CD4+CD25high T cells named regulatory T (Treg) cells are generated and play a key role in the induction and maintenance of transplant tolerance in organ recipients. Interleukin-2 (IL-2) enhance the development of effector cells and is essential for generation of Treg cells. The effect of the anti-CD25 monoclonal antibody (anti-CD25mAb) induction therapy on the neogenetic CD4+CD25highTreg cells is important for therapeutic strategies in kidney transplant. To clarify the question, a prospective study was conducted in 21 living donor kidney transplant recipients who randomly divided into the anti-CD25mAb group (Daclizumab) with 11 patients and the control group with 10 patients. The frequency of CD4+CD25highTreg cells in total CD4+ T cells was analyzed by flow cytometry and FoxP3 expression by RT-PCR in peripheral blood, and results were compared at day 0, 3, 13, 17, 27 posttransplantation.

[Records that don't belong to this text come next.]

(* ===== verification/TufBounds.v ===== *)
(** The scan before parsing bounds what is parsed: the nesting of the values and
    their number, whatever the text. *)
From S2P Require Import Prelude JsString Unicode Identifiers OrderedMap JsValue Json ObjectGraph JsonText JsonParse JsonParseLaws UtcTime TufText TufMetadata TufTrust TufLaws.

(** Containers around the deepest value, and the number of values. *)
Fixpoint nesting (v : parsed) : nat :=
  match v with
  | PArray items => S (list_max (map nesting items))
  | PObject fields => S (list_max (map (fun f => nesting f.2) fields))
  | _ => 0
  end.

Fixpoint value_count (v : parsed) : N :=
  match v with
  | PArray items => 1 + sumN value_count items
  | PObject fields => 1 + sumN (fun f => value_count f.2) fields
  | _ => 1
  end.

(** ** Scanning *)

Abbreviation scan := (foldM preflight_unit).

(** Outside of a string, inside [depth] containers. *)
Definition outside (depth : Z) (values : N) : json_scan :=
  {| scan_depth := depth; scan_values := values; inString := false; escaped := false |}.
Definition inside (depth : Z) (values : N) : json_scan :=
  {| scan_depth := depth; scan_values := values; inString := true; escaped := false |}.

Lemma scan_app s t st st' : scan st (s ++ t) = Ok st' <-> exists mid, scan st s = Ok mid /\ scan mid t = Ok st'.
Proof. rewrite foldM_app, bind_Ok. done. Qed.

Lemma scan_cons c t st st' : scan st (c :: t) = Ok st' <-> exists mid, preflight_unit st c = Ok mid /\ scan mid t = Ok st'.
Proof. cbn [foldM]. apply bind_Ok. Qed.

(** Units that neither open, close nor separate. *)
Definition quiet (c : N) : bool :=
  negb ((c =? 0x22)%N || (c =? 0x7b)%N || (c =? 0x5b)%N || (c =? 0x7d)%N || (c =? 0x5d)%N || (c =? 0x2c)%N || (c =? 0x3a)%N).

Lemma scan_quiet_unit d n c st : quiet c = true -> preflight_unit (outside d n) c = Ok st -> st = outside d n.
Proof.
  unfold quiet. rewrite negb_true_iff, !orb_false_iff. intros [[[[[[E1 E2] E3] E4] E5] E6] E7].
  unfold preflight_unit, outside. cbn [inString escaped]. rewrite E1, E2, E3, E4, E5, E6, E7. cbn [orb].
  cbn [mbind res_mbind scan_values]. intros Hs. apply bind_ensure in Hs as (_ & Hs). by apply Ok_inj in Hs.
Qed.

Lemma scan_quiet d n s st : Forall (fun c => quiet c = true) s -> scan (outside d n) s = Ok st -> st = outside d n.
Proof.
  induction 1 as [|c s Hc Hs IH]; [by intros [= <-]|]. intros (mid & ->%scan_quiet_unit & Hst)%scan_cons; [|done]. by apply IH.
Qed.

Lemma scan_quote d n st : preflight_unit (outside d n) QUOTE = Ok st -> st = inside d (n + 1).
Proof. unfold preflight_unit, outside. cbn. intros Hs. apply bind_ensure in Hs as (_ & Hs). by apply Ok_inj in Hs. Qed.

Lemma scan_open d n c st : c = 91%N \/ c = 123%N -> preflight_unit (outside d n) c = Ok st ->
  st = outside (d + 1) (n + 1) /\ (d + 1 <= 64)%Z.
Proof.
  intros Hc Hs. assert (Hs' : (_ ← ensure (d + 1 <=? Z.of_nat MAX_TUF_JSON_DEPTH)%Z resource_limit;
    _ ← ensure (n + 1 <=? MAX_TUF_JSON_VALUES)%N resource_limit; Ok (outside (d + 1) (n + 1))) = Ok st).
  { rewrite <- Hs. destruct Hc as [-> | ->]; unfold preflight_unit, outside; cbn [inString escaped N.eqb Pos.eqb orb];
      destruct (d + 1 <=? Z.of_nat MAX_TUF_JSON_DEPTH)%Z; done. }
  apply bind_ensure in Hs' as (?%Z.leb_le & Hs'). apply bind_ensure in Hs' as (_ & Hs'). apply Ok_inj in Hs'. done.
Qed.

Lemma scan_close d n c st : c = 93%N \/ c = 125%N -> preflight_unit (outside d n) c = Ok st -> st = outside (d - 1) n.
Proof.
  intros Hc Hs. assert (Hs' : (_ ← ensure (0 <=? d - 1)%Z invalid_metadata;
    _ ← ensure (n <=? MAX_TUF_JSON_VALUES)%N resource_limit; Ok (outside (d - 1) n)) = Ok st).
  { rewrite <- Hs. destruct Hc as [-> | ->]; unfold preflight_unit, outside; cbn [inString escaped N.eqb Pos.eqb orb];
      destruct (0 <=? d - 1)%Z; done. }
  apply bind_ensure in Hs' as (_ & Hs'). apply bind_ensure in Hs' as (_ & Hs'). by apply Ok_inj in Hs'.
Qed.

Lemma scan_separator d n c st : c = 44%N \/ c = 58%N -> preflight_unit (outside d n) c = Ok st -> st = outside d (n + 1).
Proof.
  intros Hc Hs. assert (Hs' : (_ ← ensure (n + 1 <=? MAX_TUF_JSON_VALUES)%N resource_limit; Ok (outside d (n + 1))) = Ok st).
  { rewrite <- Hs. by destruct Hc as [-> | ->]. }
  apply bind_ensure in Hs' as (_ & Hs'). by apply Ok_inj in Hs'.
Qed.

(** ** What the parsers consume *)

(** [s] is a text the parser read, in front of [r]. *)
Definition read_as (s r : jstring) (P : jstring -> Prop) : Prop := exists used, s = used ++ r /\ P used.

Definition quiet_text (s : jstring) : Prop := Forall (fun c => quiet c = true) s.

Lemma read_quiet_cons c s r : quiet c = true -> read_as s r quiet_text -> read_as (c :: s) r quiet_text.
Proof. intros Hc (u & -> & Hu). exists (c :: u). split; [done|by constructor]. Qed.

Lemma read_quiet_refl s : read_as s s quiet_text.
Proof. exists []. split; [done|constructor]. Qed.

Lemma read_quiet_trans s t r : read_as s t quiet_text -> read_as t r quiet_text -> read_as s r quiet_text.
Proof. intros (u & -> & Hu) (v & -> & Hv). exists (u ++ v). split; [by rewrite app_assoc|by apply Forall_app]. Qed.

Lemma skip_space_quiet s : read_as s (skip_space s) quiet_text.
Proof.
  induction s as [|c s IH]; cbn; [apply read_quiet_refl|]. destruct (is_space c) eqn:Hc; [|apply read_quiet_refl].
  apply read_quiet_cons; [|done]. unfold is_space in Hc. rewrite !orb_true_iff, !N.eqb_eq in Hc.
  by destruct Hc as [[[->| ->]| ->]| ->].
Qed.

Lemma digit_quiet c : decimal_digit c = true -> quiet c = true.
Proof.
  intros Hc%digit_range. unfold quiet. rewrite negb_true_iff, !orb_false_iff, !N.eqb_neq. lia.
Qed.

Lemma digits_of_quiet s : read_as s (digits_of s).2 quiet_text.
Proof.
  induction s as [|c s IH]; cbn; [apply read_quiet_refl|]. destruct (decimal_digit c) eqn:Hc; [|apply read_quiet_refl].
  destruct (digits_of s) as [d r]. cbn in *. apply read_quiet_cons; [by apply digit_quiet|done].
Qed.

Lemma parse_fraction_quiet s f r : parse_fraction s = Ok (f, r) -> read_as s r quiet_text.
Proof.
  destruct s as [|c s]; cbn [parse_fraction]; [intros [= <- <-]; apply read_quiet_refl|].
  destruct (N.eqb_spec c 46) as [->|?]; [|intros [= <- <-]; apply read_quiet_refl].
  pose proof (digits_of_quiet s) as Hq. destruct (digits_of s) as [d r']. intros Hr. apply bind_ensure in Hr as (_ & Hr).
  injection (Ok_inj Hr) as <- <-. by apply read_quiet_cons.
Qed.

Lemma parse_exponent_quiet s f r : parse_exponent s = Ok (f, r) -> read_as s r quiet_text.
Proof.
  destruct s as [|c s]; cbn [parse_exponent]; [intros [= <- <-]; apply read_quiet_refl|].
  destruct ((c =? 101)%N || (c =? 69)%N) eqn:Ec; [|intros [= <- <-]; apply read_quiet_refl].
  assert (quiet c = true) as Hc by (by apply orb_true_iff in Ec as [->%N.eqb_eq| ->%N.eqb_eq]).
  assert (forall (negative : bool) s1, read_as s s1 quiet_text ->
    (let '(d, r') := digits_of s1 in
     _ ← ensure (negb (jeqb d [])) syntax_error; let n := Z.of_N (digits_value 0 d) in
     Ok (if negative then (- n)%Z else n, r')) = Ok (f, r) -> read_as (c :: s) r quiet_text) as Hd.
  { intros negative s1 Hs1. pose proof (digits_of_quiet s1) as Hq. destruct (digits_of s1) as [d r']. intros Hr.
    apply bind_ensure in Hr as (_ & Hr). injection (Ok_inj Hr) as _ <-. apply read_quiet_cons; [done|]. by eapply read_quiet_trans. }
  destruct s as [|e s1]; [apply (Hd false), read_quiet_refl|].
  destruct (N.eqb_spec e 45) as [->|?]; [apply (Hd true), read_quiet_cons, read_quiet_refl; done|].
  destruct (N.eqb_spec e 43) as [->|?]; [apply (Hd false), read_quiet_cons, read_quiet_refl; done|].
  apply (Hd false), read_quiet_refl.
Qed.

Lemma parse_whole_quiet s w r : parse_whole s = Ok (w, r) -> read_as s r quiet_text.
Proof.
  destruct s as [|c s]; [done|]. cbn [parse_whole]. destruct (N.eqb_spec c 48) as [->|?].
  { intros [= <- <-]. apply read_quiet_cons, read_quiet_refl. done. }
  pose proof (digits_of_quiet (c :: s)) as Hq. destruct (digits_of (c :: s)) as [d r']. intros Hr.
  apply bind_ensure in Hr as (_ & Hr). by injection (Ok_inj Hr) as <- <-.
Qed.

Lemma parse_number_quiet s v r : parse_number s = Ok (v, r) -> read_as s r quiet_text /\ nesting v = 0 /\ value_count v = 1%N.
Proof.
  unfold parse_number. destruct (parse_sign s) as [negative s1] eqn:Es. intros Hr.
  apply bind_Ok in Hr as ([w s2] & Hw & Hr). apply bind_Ok in Hr as ([fr s3] & Hf & Hr). apply bind_Ok in Hr as ([e s4] & He & Hr).
  injection (Ok_inj Hr) as <- <-. split.
  - apply (read_quiet_trans s s1).
    { unfold parse_sign in Es. destruct s as [|c s']; [injection Es as <- <-; apply read_quiet_refl|].
      destruct (N.eqb_spec c 45) as [->|?]; injection Es as <- <-; [apply read_quiet_cons|]; (apply read_quiet_refl || done). }
    eapply read_quiet_trans; [by eapply parse_whole_quiet|].
    eapply read_quiet_trans; [by eapply parse_fraction_quiet|by eapply parse_exponent_quiet].
  - unfold number_of. by destruct (rounded_integer _ _) as [[| |]|], negative.
Qed.

Lemma keyword_quiet word v s v' r : Forall (fun c => quiet c = true) word -> keyword word v s = Ok (v', r) ->
  read_as s r quiet_text /\ v' = v.
Proof.
  unfold keyword. intros Hw. destruct (startsWith s word) eqn:E; [|done]. intros [= <- <-]. split; [|done].
  apply startsWith_spec in E as (t & ->). exists word. by rewrite drop_app_length.
Qed.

There was no significant difference in patient characteristics and allograft survival. The present study showed that in vivo antigen-specific Treg cells population were generated and expanded after transplant. Both groups showed a significant increase in the frequency of CD4+CD25highTreg cells and higher level of FoxP3 mRNA after transplantation while the serum creatinine declined. Compared with the control group, recipients with anti-CD25mAb injection had significantly lower percentage of CD4+CD25high in total CD4+ cells (1.13% ± 0.13% vs 1.94% ± 0.22%, P = 0.00; 3.75% ± 0.28% vs 7.11% ± 0.51%, P = 0.00) on day 3, 17 after transplantation. While, the percentage was not significantly different on day 10, 27 (3.72% ± 0.19% vs 4.36% ± 0.28%, P = 0.08; 7.84% ± 0.35% vs 8.56% ± 0.36%, P = 0.16). However, there was not obvious difference in Foxp3 expression level associated with the source of the CD4+CD25highTreg cells at the different time point after transplant. Our data indicated that CD4+CD25highTreg cells were transiently affected by anti-CD25mAb, without depletion. In conclusion, the short-term treatment with anti-CD25mAb might not prevent the production, proliferation of neogenetic Treg cells in organ transplant.